Türk doğal taş dalı Yeşil Mutabakat’a ahengi ve “Karbonsuz İktisada Geçiş” gayeleri doğrultusunda çalışmalarına başladı.

Doğal taş bölümünde dünyanın en büyük fuarlarından biri İzmir Marble Doğal Taş ve Teknolojileri Fuarı’nda Ege Maden İhracatçıları Birliği Lideri İbrahim Alimoğlu iştirakiyle Ege Maden İhracatçıları Birliği İdare Heyeti Üyesi Efe Nalbantoğlu’nun moderatörlüğünde, Dünya Doğal Taş Birliği (Wonasa) Yöneticisi Anil Taneja, Silkar Madencilik İdare Konseyi Lideri Erdoğan Akbulak ve Metsims Sürdürülebilirlik Danışmanlığı Kurucusu ve Yöneticisi Hüdai Kara’nın iştirakleriyle “Doğal taş Kesiminde Sürdürülebilirlik Çevresel Eser Bildirimi” semineri ve Eletra Trade Yöneticisi Alper Demir’in iştirakiyle “Avustralya’daki Fırsatlar, İş Yapma Kültürü ve Doğal taş Kesimindeki Değerli Yasal ve Ticari Gelişmeler” semineri düzenlendi. Program sonunda iştirakçilere plaketleri takdim edildi.

Aynı vakitte Ege Maden İhracatçıları Birliği’nin yürüttüğü Avrupa Birliği (AB) projesi çerçevesinde, VR Gözlüklü İSG Eğitim Simülasyonu, TİM Maden Bölüm Heyeti Lideri ve İstanbul Maden İhracatçıları Birliği Lideri Rüstem Çetinkaya, Ege Maden İhracatçıları Birliği Lideri İbrahim Alimoğlu, MAPEG Uzmanı Mustafa Sever ile kesim temsilcilerine ve fuar iştirakçi firmalarına tanıtıldı.

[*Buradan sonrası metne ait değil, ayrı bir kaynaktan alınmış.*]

(** The result, the type, and the shared state afterwards. *)
Definition type_set_field (t : Ty) (index : nat) (name : cstr) (field_type : option nat)
  (bit_width : Z) (tb : T) (h : heap) : outcome (bool * Ty * T * heap) :=
  if (field_count t <=? index)%nat || bool_decide (field_names t = None) then Ret (false, t, tb, h)
  else
    let '(nm, tb, h) := intern_name name tb h in
    let! names := store (field_names t) index nm in
    let! tys := store (field_types t) index field_type in
    let! offs := store (field_offsets t) index 0 in
    let! bits := store_opt (field_bit_offsets t) index 0 in
    let! widths := store_opt (field_bit_widths t) index bit_width in
    Ret (bool_decide (nm <> None) || bool_decide (name = None),
         set_fields names tys offs bits widths (field_count t) t, tb, h).

Definition type_set_enum_member (t : Ty) (index : nat) (name : cstr) (value : Z) (tb : T) (h : heap) :
  outcome (bool * Ty * T * heap) :=
  if (enum_member_count t <=? index)%nat || bool_decide (enum_member_names t = None) then Ret (false, t, tb, h)
  else
    let '(nm, tb, h) := intern_name name tb h in
    let! names := store (enum_member_names t) index nm in
    let! values := store (enum_member_values t) index value in
    Ret (bool_decide (nm <> None) || bool_decide (name = None),
         set_enum names values (enum_member_count t) t, tb, h).

Definition type_create (k : TypeKind) (name : cstr) (tb : T) (h : heap) : option Ty * T * heap :=
  let (ok, h) := alloc h in
  if negb ok then (None, tb, h)
  else
    let '(nm, tb, h) := intern_name name tb h in
    let '(s, a) :=
      match k with
      | TYPE_INT8 | TYPE_UINT8 => (1, 1)
      | TYPE_INT16 | TYPE_UINT16 | TYPE_FLOAT16 | TYPE_BFLOAT16 => (2, 2)
      | TYPE_INT32 | TYPE_UINT32 | TYPE_FLOAT32 => (4, 4)
      | TYPE_INT64 | TYPE_UINT64 | TYPE_FLOAT64 | TYPE_POINTER | TYPE_ENUM => (8, 8)
      | _ => (0, 0)
      end in
    (Some (zeroed k nm s a), tb, h).

(** [param_types ? param_types[i] : NULL] for each parameter. *)
Definition type_create_function_pointer (param_types : option (list (option nat))) (param_count : nat)
  (return_type : option nat) (tb : T) (h : heap) : outcome (option Ty * T * heap) :=
  let '(t, tb, h) := type_create TYPE_FUNCTION_POINTER (Some [102; 117; 110; 99; 116; 105; 111; 110]) tb h in
  match t with
  | None => Ret (None, tb, h)
  | Some t =>
      let t := set_size 8 8 t in
      match param_count with
      | O => Ret (Some (set_fn None 0 return_type t), tb, h)
      | _ =>
          let (ok, h) := alloc h in
          if negb ok then Ret (None, tb, h)
          else
            let! ps :=
              match param_types with
              | None => Ret (replicate param_count None)
              | Some ps => if (length ps <? param_count)%nat then Undef else Ret (take param_count ps)
              end in
            Ret (Some (set_fn (Some ps) param_count return_type t), tb, h)
      end
  end.
End interning.

(** * Layout *)

Definition align_up (value alignment : Z) : Z :=
  if alignment <=? 1 then value
  else
    let rem := value mod alignment in
    if rem =? 0 then value else u64 (value + (alignment - rem)).

(** The locals of [compute_struct_layout] and the arrays it fills. *)
Record layout_state := mkLayout {
  offset : Z;
  max_align : Z;
  unit_end : Z;
  unit_bits : Z;
  unit_used : Z;
  unit_type : option nat;
  offsets : option (list Z);
  bit_offsets : option (list Z)
}.

(** [ft && ft->alignment ? ft->alignment : 1] and [ft ? ft->size : 0]. *)
Definition align_of (f : option Ty) : Z :=
  match f with Some f => if alignment f =? 0 then 1 else alignment f | None => 1 end.
Definition size_of (f : option Ty) : Z := match f with Some f => size f | None => 0 end.

(** One round of the loop; [false] is [return 0]. *)
Definition layout_field (i : nat) (ft : option nat) (f : option Ty) (width : Z) (st : layout_state) :
  outcome (bool * layout_state) :=
  let field_align := align_of f in
  let field_size := size_of f in
  if width =? 0 then
    let off := align_up (Z.max (offset st) (unit_end st)) field_align in
    let! offs := store (offsets st) i off in
    let! bits := store_opt (bit_offsets st) i 0 in
    let next := u64 (off + field_size) in
    Ret (true, mkLayout next (Z.max (max_align st) field_align) next 0 0 None offs bits)
  else
    let storage_bits := u64 (field_size * 8) in
    if (storage_bits =? 0) || (storage_bits <? width) then Ret (false, st)
    else
      let max_align := Z.max (max_align st) field_align in
      let new_unit := bool_decide (unit_type st = None) || negb (bool_decide (unit_type st = ft)) ||
                      (storage_bits <? u64 (unit_used st + width)) in
      let st1 :=
        if new_unit then
          let off := align_up (Z.max (offset st) (unit_end st)) field_align in
          mkLayout off max_align (u64 (off + field_size)) storage_bits 0 ft (offsets st) (bit_offsets st)
        else mkLayout (offset st) max_align (unit_end st) (unit_bits st) (unit_used st) (unit_type st)
               (offsets st) (bit_offsets st) in
      let! offs := store (offsets st1) i (offset st1) in
      let! bits := store_opt (bit_offsets st1) i (u32 (unit_used st1)) in
      let used := u64 (unit_used st1 + width) in
      Ret (true, if used =? unit_bits st1
                 then mkLayout (unit_end st1) max_align (unit_end st1) (unit_bits st1) 0 None offs bits
                 else mkLayout (offset st1) max_align (unit_end st1) (unit_bits st1) used (unit_type st1) offs bits).

(** The loop over the fields from [i] on, [n] of them. *)
Fixpoint layout_loop (ts : types) (t : Ty) (n i : nat) (st : layout_state) : outcome (bool * layout_state) :=
  match n with
  | O => Ret (true, st)
  | S n =>
      let! ft := read (field_types t) i in
      let! width := match field_bit_widths t with Some _ => read (field_bit_widths t) i | None => Ret 0 end in
      let! f := match ft with Some id => let! f := deref (ts !! id) in Ret (Some f) | None => Ret None end in
      let! (ok, st) := layout_field i ft f width st in
      if ok : bool then layout_loop ts t n (S i) st else Ret (false, st)
  end.

Definition compute_struct_layout (ts : types) (t : Ty) : outcome (bool * Ty) :=
  let! (ok, st) := layout_loop ts t (field_count t) 0
                     (mkLayout 0 1 0 0 0 None (field_offsets t) (field_bit_offsets t)) in
  if negb ok then Ret (false, set_layout (size t) (alignment t) (offsets st) (bit_offsets st) t)
  else
    let off := if bool_decide (unit_type st = None) then offset st else unit_end st in
    let off := align_up off (max_align st) in
    Ret (true, set_layout off (if max_align st =? 0 then 1 else max_align st) (offsets st) (bit_offsets st) t).

Definition type_view_rank (t : option Ty) : Z :=
  match t with
  | Some t => if bool_decide (kind t = TYPE_SLICE) then (if 1 <? view_rank t then view_rank t else 1) else 0
  | None => 0
  end.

Doğal taş dalında dünyanın en büyük 16’ıncı ithalatçısı pozisyonunda olan Avustralya ile ilgili bilgi veren Eletra Trade Yöneticisi Alper Demir, “Avustralya güçlü bir pazar. Dünyanın en güçlü 10 ülkesinden birisi. Türkiye ve Avustralya dost iki ülke. İnşaat dalı her geçen gün büyüyor. Avantajlı bir pazar. Dünyanın alım gücü paritesine bakıldığında birinci 10’da olan bir ülke. Personel haklarını çok önemsiyorlar. Eşitlik, toplumsal uygunluk, etraf dostu üretim ve sürdürülebilirlik öncelikleri.” dedi.

Sürdürülebilirlik yeni kuşak doğal taş sanayisinde büyümenin motoru olabilir

Dünya Doğal Taş Birliği (Wonasa) Yöneticisi Anil Taneja: “Sürdürülebilirlik kuşaktan nesile ziyan vermeden bugünün gereksinimlerini karşılamaktır. Her vakit çevik ve son derece esnek olması gereken bir çağda yaşıyoruz. Kimi ülkelerde, bilhassa Kuzey ve Batı Avrupa’da, ABD’de projelerde EPD dokümanları yani sürdürülebilirlik kriterleri belirleyici hale gelmeye başladı. Yeni uygulamalar, yeni jenerasyon doğal taş sanayisi için büyümenin motoru olabilir.” dedi.  

Doğal taşa da regülasyonlar gelecek, ayak seslerini duyuyoruz

Ege Maden İhracatçıları Birliği Lideri İbrahim Alimoğlu, “Dünyadaki emisyonların üçte biri inşaat bölümünden geliyor. İnşaat dalında kullanılan çimento, demir çelik üzere birçok ürünün/malzemelerin karbon ayak izlerinin düşürülmesi için önemli çalışma yapılıyor. Bu Yeşil Mutabakat ile mecburî hale gelmeye başladı. Regülasyonlar çimento, demir çelik, alüminyum üzere büyük kalemlerden başladı. İnşaatta çok kullanılan doğal taşa da regülasyonlar gelecek, ayak seslerini duyuyoruz. Bir binanın gümüş altın sertifika alması için kullanılan her gerecin Çevresel Eser Beyanı (Environmental Product Declarations, EPD) aranacaktır. Önümüzdeki yıllarda zarurî hale gelecek. Türk doğal taş bölümü olarak ne kadar evvelce hazırlıklı olursak bir adım öne geçeriz. Kalın taşlarda karbon salınımı daha yüksek. İnce taşlar göndermemiz avantajlı olabilir. Taşı ürettiğiniz güç kaynağı da en kıymetli noktalardan biri. Yenilenebilir güç kaynaklarımız artarsa çok daha âlâ olacak. Türkiye fosil yakıtları azalttığında olumlu gelişmelerle karşılaşacağız. Önümüzdeki devirde dünyada karbon ayak izi piyasası kurulacak. Hudutta Karbon Vergisi Düzeneğiyle her eser için eşik bedeller olacak. Avrupalı ithalatçılar her eserde karbon ayak izine bakacak, eşik bedelin üstündeyseniz ihracatçılarımız bedel ödeyecek. Hasebiyle bir karbon piyasası ve ticaret kapısı oluşacak.” dedi.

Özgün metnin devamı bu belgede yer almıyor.